> _RECORDS FOR THIS TASK_:
Lemma get_limit_links_last_gripper_witness :
  Some tool_z = gtool <$> last (List.filter (names_gripper (DName "hand")) (grippers gripper_robot)).
Proof.
  apply (get_limit_links_last_gripper gripper_robot (DName "hand") DNone 2 0 (Some tool_z)
           (snd (_get_limit_links gripper_robot (DName "hand") DNone))).
  - discriminate.
  - vm_compute. reflexivity.
Defined.

(** ** The velocity damper *)

Section DamperShape.
Context `{K : Kinematics}.
Variables (r : Robot) (shape : Shape) (q : option (list Q)) (di ds xi : Q).
Variables (start : handle) (n : nat).

(** As many rows as bounds, and every row of the width [n]. *)
Local Notation "'shaped' acc" :=
  (length (fst acc) = length (snd acc) /\ Forall (fun row => length row = n) (fst acc))
  (at level 10).

Lemma indiv_calculation_width link col row b :
  indiv_calculation r shape q di ds xi start n link col = Ok (Some (row, b)) ->
  length row = n.
Proof.
  unfold indiv_calculation.
  destruct (closest_point col shape di) as [[[d p1] p2] |]; [| done].
  destruct (jacobe _ _ _ _ _) as [Je | |]; [| done ..]. cbn [mbind result_bind].
  destruct (length Je <=? n) eqn:Hle; [| done]. apply Nat.leb_le in Hle.
  destruct (qdiv _ _) as [b0 | |]; [| done ..]. cbn [mbind result_bind].
  intros [= <- _]. rewrite length_app, length_map, length_replicate. lia.
Qed.
(** A truthy failure (an [Error] object, a non-empty message, ...) is raised
    again, the same value. *)
Lemma metrics_reraises_truthy opts ctx ds e clock :
  truthy e = true → result (metrics opts ctx (ds, Rejected e) clock) = Rejected e.
Proof. intros H. rewrite metrics_result. cbn. by rewrite H. Qed.

(** A falsy one ([undefined], [null], [0], the empty string, [false], [NaN])
    is not: [if (failure)] takes the success branch. *)
Lemma metrics_returns_on_falsy opts ctx ds e clock :
  truthy e = false → result (metrics opts ctx (ds, Rejected e) clock) = Fulfilled tt.
Proof. intros H. rewrite metrics_result. cbn. by rewrite H. Qed.

Lemma metrics_returns_on_success opts ctx ds clock :
  result (metrics opts ctx (ds, Fulfilled tt) clock) = Fulfilled tt.
Proof. by rewrite metrics_result. Qed.

(** The duration histogram is observed exactly once, under the computed
    labels, whose status is ["failed"] when the captured failure is not
    [null]. *)
Lemma duration_observed_once opts ctx ds o clock :
  histogram_observations "vaas_processing_duration"
    (trace (metrics opts ctx (ds, o) clock))
  = [(computedLabels ctx opts (strict_ne_null (failure_of o)),
      now_after clock - now_before clock)].
Proof.
  rewrite metrics_eq. cbv zeta. unfold trace. cbn [fst].
  rewrite !histogram_observations_app.
  rewrite (quiet_histogram_observations _ _ (quiet_External ds)).
  rewrite (quiet_histogram_observations _ _ (labelsTrace_quiet _ _ _)).
  reflexivity.
Qed.
(** * PokeWhoAmI: ingestion pipeline, faceted filter and selection state

    Shallow embedding of [src/app.js] (module [App]) and of the earlier
    revision of the same file kept under [src/unnamed/part_000] (module
    [Part000]), followed by the properties of the specification.

    Conventions of the embedding.
    - JavaScript numbers that hold ids, generations and stages are [Z].
    - A [Set] whose iteration order is never observed is a [gset]; the two
      generation sets of [Part000], whose first inserted element is read
      back with [[...set][0]], are insertion-ordered duplicate-free lists.
    - [null]/[undefined] are [None]; a rejected promise or a thrown
      exception is the [None] result of the [Async] monad.
    - DOM updates (class lists, text contents, progress bar) are omitted:
      they never feed back into [state]. *)

From Stdlib Require Import ZArith QArith Qround Ascii String List Sorting.Sorted Permutation Lia.
From stdpp Require Import base decidable option gmap sets list strings.

Local Open Scope Z_scope.
Local Open Scope string_scope.
Local Open Scope list_scope.

(** ** JavaScript primitives used by the program *)
Module JS.

(** Truthiness of a string ([''] is falsy) and of a number ([0] is falsy). *)
Definition truthyStr (s : string) : bool :=
  match s with EmptyString => false | _ => true end.

Definition truthyNum (n : Z) : bool := negb (n =? 0)%Z.

(** A possibly-[undefined] number in a condition: [Some n] when it is
    truthy. *)
Definition truthyOpt (o : option Z) : option Z :=
  match o with
  | Some n => if truthyNum n then Some n else None
  | None => None
  end.
Lemma loaded_ad_stays_shown_witness :
  ∃ w0 w w',
    mount true example_props None 0 example_store (Some "done") = Some w0 ∧
    step true example_props (SetIframe (Some 90)) w0 = Some w ∧
    run true example_props [Wait 500; Fire; Fire; Wait 4500; Fire; Rerender] w
    = Some w' ∧
    view true example_props w' = Some (ad_container example_props true false).
Proof.
  destruct example_showing as (w0 & w & w' & Hm & Hs & Hsh & Hr).
  exists w0, w, w'. split; [exact Hm |]. split; [exact Hs |].
  split; [exact Hr |].
  assert (Hre : reachable true example_props None w).
  { eapply reachable_step; [| exact Hs].
    exact (reachable_mounted _ _ _ _ _ _ _ Hm). }
  eapply (loaded_ad_stays_shown true example_props None w w' _ Hre Hsh);
    [| exact Hr].
  by repeat constructor.
Defined.

Lemma done_queues_two_checks_witness :
  ∃ w0 w',
    mount true example_props None 0 example_store None = Some w0 ∧
    step true example_props (SetAttribute STATUS_ATTR "done") w0 = Some w' ∧
    kind <$> timers w' = [IframeCheck; IframeCheck; Fallback true false].
Proof.
  destruct example_mounted as (w0 & el & Hm & Hl & Hf & _).
  pose proof (reachable_mounted _ _ _ _ _ _ _ Hm) as Hre.
  destruct (done_queues_two_checks true example_props None w0 eq_refl Hre Hl Hf)
    as (w' & Hs & _ & _ & Hk & _).
  exists w0, w'. split; [exact Hm |]. split; [exact Hs | exact Hk].
Defined.
(** * Snapshot diff engine and fetcher of torn_scripts

    A shallow embedding of [xantaken_diff.py] (the snapshot diff engine)
    and of [xans.py] (the snapshot fetcher: the GET wrapper, the two
    calls of the API and the loop of [main]), with the properties of
    their specification and further properties of the code.

    Modelling choices.
    - A pandas [DataFrame] is its list of column names and its list of
      rows; a row is a finite map from column name to cell.
    - A cell is the pandas null ([NaN]), a number or a text.  Numbers are
      exact rationals: the rounding of binary floating point is not
      modelled.
    - Exceptions are explicit: a function that can raise returns a
      [result]; [try]/[except] is a match on it.
    - The conversions pandas performs on a single cell (text to number,
      number to text, anything to a calendar date) are the variables of
      the section [Engine].
    - The outside world of the fetcher is a session: the answer to each
      request, by the number of requests sent before it.  A call returns
      its result together with the requests and sleeps it made.
    - A JSON document is a tree; the decoding of a body and [int] on a
      text are the variables of the section [Documents]. *)

From Stdlib Require Import ZArith QArith Qminmax Qabs String Ascii List Bool
  Lia.
From Stdlib Require Import Sorted Permutation DecimalString.
From stdpp Require Import gmap strings list fin_maps.

Open Scope string_scope.
Open Scope Z_scope.

(** ** Cells, exceptions *)

Inductive value : Type :=
| NaN
| Num (q : Q)
| Str (s : string).

Definition isna (v : value) : bool :=
  match v with NaN => true | _ => false end.

Definition is_num (v : value) : bool :=
  match v with Num _ => true | _ => false end.

Definition is_str (v : value) : bool :=
  match v with Str _ => true | _ => false end.

Inductive exn : Type :=
| ValueError (msg : string)
| KeyError (key : string)
| TypeError (msg : string)
| RuntimeError (msg : string)
| OSError (msg : string).

Inductive result (A : Type) : Type :=
| Ok (a : A)
| Raise (e : exn).
Arguments Ok {A} a.
Arguments Raise {A} e.

Definition bind {A B} (r : result A) (k : A -> result B) : result B :=
  match r with
  | Ok a => k a
  | Raise e => Raise e
  end.

Notation "'let!' x ':=' r 'in' k" := (bind r (fun x => k))
  (at level 10, x name, r at level 100, k at level 200).

(** ** Data frames *)

Record DataFrame : Type := mkDataFrame {
  columns : list string;
  rows : list (gmap string value)
}.

(** [row[c]]; every column the program reads is present in the frame it
    reads it from, so the default is never observed. *)
Definition cell (r : gmap string value) (c : string) : value :=
  default NaN (r !! c).

Definition has_col (c : string) (cols : list string) : bool :=
  existsb (String.eqb c) cols.

(** [df[c]] as the list of its cells in row order. *)
Definition column (df : DataFrame) (c : string) : list value :=
  map (fun r => cell r c) (rows df).

(** [df[c] = f(row)]: the column is overwritten in place, or appended. *)
Definition with_column (c : string) (f : gmap string value -> value)
    (df : DataFrame) : DataFrame :=
  {| columns := if has_col c (columns df) then columns df
                else columns df ++ [c];
     rows := map (fun r => <[c := f r]> r) (rows df) |}.

(** [df[cols]]: projection on the listed columns. *)
Definition select_row (cols : list string) (r : gmap string value)
  : gmap string value :=
  list_to_map (map (fun c => (c, cell r c)) cols).

Definition select (cols : list string) (df : DataFrame) : DataFrame :=
  {| columns := cols; rows := map (select_row cols) (rows df) |}.

(** [df.rename(columns=f)]. *)
Definition rename_row (f : string -> string) (cols : list string)
    (r : gmap string value) : gmap string value :=
  list_to_map (map (fun c => (f c, cell r c)) cols).

Definition rename (f : string -> string) (df : DataFrame) : DataFrame :=
  {| columns := map f (columns df);
     rows := map (rename_row f (columns df)) (rows df) |}.

(** [series.dropna()]. *)
Definition dropna (s : list value) : list value :=
  List.filter (fun v => negb (isna v)) s.

(** ** Calendar dates ([datetime.date]) *)

Record date : Type := mkDate { year : Z; month : Z; day : Z }.

Definition _is_leap (y : Z) : bool :=
  (y mod 4 =? 0) && (negb (y mod 100 =? 0) || (y mod 400 =? 0)).

Definition _days_in_month (y m : Z) : Z :=
  if (m =? 2) && _is_leap y then 29
  else nth (Z.to_nat m) [0; 31; 28; 31; 30; 31; 30; 31; 31; 30; 31; 30; 31] 0.

Definition _days_before_year (y : Z) : Z :=
  let y' := y - 1 in y' * 365 + y' / 4 - y' / 100 + y' / 400.

Definition _days_before_month (y m : Z) : Z :=
  nth (Z.to_nat m) [0; 0; 31; 59; 90; 120; 151; 181; 212; 243; 273; 304; 334] 0
  + (if (2 <? m) && _is_leap y then 1 else 0).

Definition toordinal (d : date) : Z :=
  _days_before_year (year d) + _days_before_month (year d) (month d) + day d.

(** [date(y, m, d)] raises [ValueError] outside the calendar. *)
Definition valid_date (y m d : Z) : bool :=
  (1 <=? y) && (y <=? 9999) && (1 <=? m) && (m <=? 12)
  && (1 <=? d) && (d <=? _days_in_month y m).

> _WHAT IS REQUIRED_:
An exact, complete copy of the lines above from the one with "the section [Engine]." through the one with "TypeError (msg : string)" is the whole answer.

> _FINISHED EXERCISE_:
      the section [Engine].
    - The outside world of the fetcher is a session: the answer to each
      request, by the number of requests sent before it.  A call returns
      its result together with the requests and sleeps it made.
    - A JSON document is a tree; the decoding of a body and [int] on a
      text are the variables of the section [Documents]. *)

From Stdlib Require Import ZArith QArith Qminmax Qabs String Ascii List Bool
  Lia.
From Stdlib Require Import Sorted Permutation DecimalString.
From stdpp Require Import gmap strings list fin_maps.

Open Scope string_scope.
Open Scope Z_scope.

(** ** Cells, exceptions *)

Inductive value : Type :=
| NaN
| Num (q : Q)
| Str (s : string).

Definition isna (v : value) : bool :=
  match v with NaN => true | _ => false end.

Definition is_num (v : value) : bool :=
  match v with Num _ => true | _ => false end.

Definition is_str (v : value) : bool :=
  match v with Str _ => true | _ => false end.

Inductive exn : Type :=
| ValueError (msg : string)
| KeyError (key : string)
| TypeError (msg : string)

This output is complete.